# Metrics and Calibration

Definitions:
- **Accuracy** = (TP+TN)/(TP+TN+FP+FN)
- **Precision** = TP/(TP+FP)
- **Recall** = TP/(TP+FN)
- **F1** = 2PR/(P+R)
- **ROC AUC**: probability a positive ranks above a negative
- **Log Loss** = -mean[y log p + (1-y) log (1-p)]
- **Brier Score** = mean[(p - y)^2]
- **Calibration MAE** = mean|p - y|
- **ECE@K**: avg bin |confidence - accuracy|
- **MCE@K**: max bin |confidence - accuracy|

In [None]:
import numpy as np, pandas as pd, matplotlib.pyplot as plt
from pathlib import Path

# Update this path to your artifact if available
proba_csv = Path('artifacts/predictions_example.csv')
if not proba_csv.exists():
    print('Update `proba_csv` to point to a predictions artifact CSV with y_true,y_pred_proba.')
else:
    df = pd.read_csv(proba_csv)
    y = df['y_true'].to_numpy()
    p = df['y_pred_proba'].to_numpy()
    p = np.clip(p, 0.0, 1.0 - 1e-12)

    def ece(y, p, n_bins=10):
        edges = np.linspace(0,1,n_bins+1)
        ids = np.digitize(p, edges, right=True)
        ids = np.minimum(ids, n_bins)
        e = 0.0
        mce = 0.0
        for b in range(1, n_bins+1):
            m = ids == b
            if not m.any():
                continue
            conf = p[m].mean()
            acc  = y[m].mean()
            w = m.mean()
            e += w * abs(conf - acc)
            mce = max(mce, abs(conf - acc))
        return e, mce

    e10, m10 = ece(y, p, 10)
    e15, _   = ece(y, p, 15)
    print(f'ECE@10={e10:.4f}  ECE@15={e15:.4f}  MCE@10={m10:.4f}')

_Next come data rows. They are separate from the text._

Lemma slice_0_prefix {A} m (l a t : list A) : slice 0 m l = a ++ t -> slice 0 (zlen a) l = a.
Proof.
  unfold slice. rewrite drop_0, zlen_to_nat. intros E. assert (length a <= Z.to_nat m)%nat.
  { apply (f_equal length) in E. rewrite length_take, length_app in E. lia. }
  rewrite <- (Nat.min_l (length a) (Z.to_nat m)) by done. by rewrite <- take_take, E, take_app_length.
Qed.

Lemma Server_Locate_range s m src dst p v :
  rep s m -> name_ok (id_ src) -> range_request (s_conf s) src v -> m !! id_ src = Some (p, v) ->
  storage_index_ src = p ->
  exists cells, Server_Locate src dst s = (Ok (set_buffer (Some cells) dst), s) /\
    slice 0 (data_size_ src) cells = Some <$> slice (position_ src) (data_size_ src) v.
Proof.
  intros Hr Hn Hq Hv Hp. destruct (Locate_present s m src p v Hr Hn Hv Hp) as (links & Ho & E).
  destruct Hr as [(Hc & _) _ Hu _]. destruct (range_parts _ _ _ v p links src Hc Hu Ho Hq) as (Hf & Ht & tail & Et).
  destruct (Server_Locate_parts s src dst _ _ _ E Hf Ht) as (cells & -> & Hz & Hs).
  exists cells. split; [done|]. destruct Hq as [(Hq0 & Hq1 & Hq2) _ _].
  rewrite Et, fmap_app in Hs. apply slice_0_prefix in Hs. by rewrite zlen_fmap, zlen_slice in Hs by lia.
Qed.

(** ** Sequences of requests *)

Inductive abs_request :=
| AStore (id : string) (home position : Z) (bytes : list ascii)
| ALocate (id : string) (position size : Z) (destination : Data)
| ASize (id : string)
| ADelete (id : string).

(** The state after a request. *)
Definition abs_next (q : abs_request) (m : objects) : objects :=
  match q with
  | AStore id p pos bytes => abs_store id p pos bytes m
  | ADelete id => delete id m
  | _ => m
  end.

(** The replies to a request: a read of size zero returns the object, another
    one a buffer that starts with the range. *)
Definition answers (servers : Z) (m : objects) (q : abs_request) (a : reply) : Prop :=
  match q with
  | AStore _ _ _ _ => a = Stored servers
  | ALocate id pos n dst =>
      match m !! id with
      | Some (_, v) => exists cells, a = Located (set_buffer (Some cells) dst) /\
          if decide (n = 0) then cells = Some <$> v else slice 0 n cells = Some <$> slice pos n v
      | None => a = Failed
      end
  | ASize id => a = Sized (zlen (bytes_at (m !! id)))
  | ADelete id => a = Deleted (bool_decide (is_Some (m !! id)))
  end.

Fixpoint answer_all (servers : Z) (m : objects) (qs : list abs_request) (l : list reply) : Prop :=
  match qs, l with
  | [], [] => True
  | q :: qs', a :: l' => answers servers m q a /\ answer_all servers (abs_next q m) qs' l'
  | _, _ => False
  end.

Definition abs_after (qs : list abs_request) (m : objects) : objects := foldl (fun m q => abs_next q m) m qs.

(** A request names its object and, for one that exists, its home. *)
Record named (c : Conf) (m : objects) (r : Data) : Prop := {
  nm_name : name_ok (id_ r);
  nm_index : exists ti, type_at c (storage_index_ r) ti;
  nm_home : forall p v, m !! id_ r = Some (p, v) -> storage_index_ r = p;
}.

Inductive stands_for (c : Conf) (m : objects) : request -> abs_request -> Prop :=
| sf_store src dst bytes : store_request c m src dst bytes ->
    stands_for c m (StoreRequest src dst) (AStore (id_ dst) (storage_index_ dst) (position_ dst) bytes)
| sf_whole src dst : named c m src -> whole_request src ->
    stands_for c m (LocateRequest src dst) (ALocate (id_ src) 0 0 dst)
| sf_range src dst : named c m src -> (forall p v, m !! id_ src = Some (p, v) -> range_request c src v) ->
    data_size_ src <> 0 ->
    stands_for c m (LocateRequest src dst) (ALocate (id_ src) (position_ src) (data_size_ src) dst)
| sf_size r : named c m r -> whole_request r -> stands_for c m (SizeRequest r) (ASize (id_ r))
| sf_delete r : named c m r -> whole_request r -> stands_for c m (DeleteRequest r) (ADelete (id_ r)).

    bins = np.linspace(0,1,11)
    ids = np.digitize(p, bins, right=True)
    ids = np.minimum(ids, 10)
    centers = 0.5*(bins[:-1]+bins[1:])
    obs = [y[ids==i].mean() if (ids==i).any() else np.nan for i in range(1,11)]

    plt.figure()
    plt.plot([0,1],[0,1],'--')
    plt.plot(centers, obs, marker='o')
    plt.xlabel('Predicted probability')
    plt.ylabel('Observed frequency')
    plt.title('Reliability diagram')
    plt.grid(True)
    plt.show()

A well-calibrated model follows the diagonal. Downward curves mean overconfidence; upward curves mean underconfidence. Try Platt or Isotonic calibration if needed.